I really enjoyed the way Walker wrote about history in his book Nazi Science: Myth, Truth, and the German Atomic Bomb. He wrote from a different perspective that what I am used to. In history, just as in fairy tales, it is easy to want heroes and villains. History is so much simpler when people are viewed as being good or bad and reasons for actions are cut and dry. However, this is not the reality. Walker focuses on the humanity, ambivalence, and motives of historical figures. It’s hard to accept that prominent figures sometimes don’t know what they’re doing. I would have never thought that cooperation with the Nazis could ever be “ambiguous and ambivalent” as Walker writes that it could be (123).
The one ambivalent historical figure that I learned about was Werner Heisenberg.

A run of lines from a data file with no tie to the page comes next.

(** * Cyclone AI code review bot: a shallow embedding of the review pipeline

    Go strings are byte sequences; they are modelled as [string] (lists of
    8-bit [ascii]).  Go [int] indices are [Z], with [-1] for "not found" as
    [strings.Index] returns it, and slice expressions [s[i:j]] return
    [None] where Go panics with "slice bounds out of range". *)

From Stdlib Require Import String Ascii List ZArith Bool Lia.
Import ListNotations.
Open Scope string_scope.

(** ** The parts of Go's [strings] and [strconv] packages the bot uses *)
Module GoStrings.

Local Open Scope Z_scope.

(** [strings.HasPrefix] *)
Fixpoint HasPrefix (s p : string) : bool :=
  match p, s with
  | EmptyString, _ => true
  | String a p', String b s' => Ascii.eqb a b && HasPrefix s' p'
  | String _ _, EmptyString => false
  end.

(** First byte offset of [sep] in [s] (the scan behind [strings.Index]). *)
Fixpoint find (s sep : string) : option nat :=
  if HasPrefix s sep then Some 0%nat
  else match s with
       | EmptyString => None
       | String _ s' => option_map S (find s' sep)
       end.

(** Last byte offset of [sep] in [s] (the scan behind [strings.LastIndex]). *)
Fixpoint rfind (s sep : string) : option nat :=
  match s with
  | EmptyString => if HasPrefix s sep then Some 0%nat else None
  | String _ s' =>
      match rfind s' sep with
      | Some n => Some (S n)
      | None => if HasPrefix s sep then Some 0%nat else None
      end
  end.

(** [strings.Index]: the first index, or -1. *)
Definition Index (s sep : string) : Z :=
  match find s sep with Some n => Z.of_nat n | None => -1 end.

It was extremely fascinating to me to learn about his political and scientific activity. Heisenberg was used as part of political propaganda for the National Socialist state. It is interesting to see how party officials were trying to portray Germany in a positive light, especially in countries that it occupied or conquered. Heisenberg’s career was traveling to these lands and speaking of German accomplishments in physics. Heisenberg was exploited by the Nazi state, even though he was previously labeled a “White Jew” by “German” physicists such as Stark.
Last spring I took a class on the Holocaust with Professor Berk, but we never covered this aspect of the German state. In that class we talked about propaganda campaigns against the Jews, characterizing them as dirty, sexual, subhuman beings. I never knew that propaganda was also used not only to bring down Jewish citizens but to bolster the German state. In particular, achievements in science served as a form of propaganda. In this case especially it is easy to see how linked politics and science can actually be.
While reading, I had to ask myself why Heisenberg participated in any of this. While he might have been ambivalent politically during this intense time of Hitler’s dictatorship, wasn’t he smart enough to know that he was being exploited by the Nazi state? Was he ok with that? He termed himself as being part of the resistance, instead of collaborating with Hitler. I found his justification interesting. He said that while he did not outwardly speak against Hitler, he tried to make real change by working within the system and impeding certain movements (Walker 123, 177). He did more than others who “passively” resisted by only having an “inner emigration,” waiting for the government to change (123, 177). In contrast, Heisenberg believes that he was quite “active” in his opposition, even though we have very different notions of what that means today.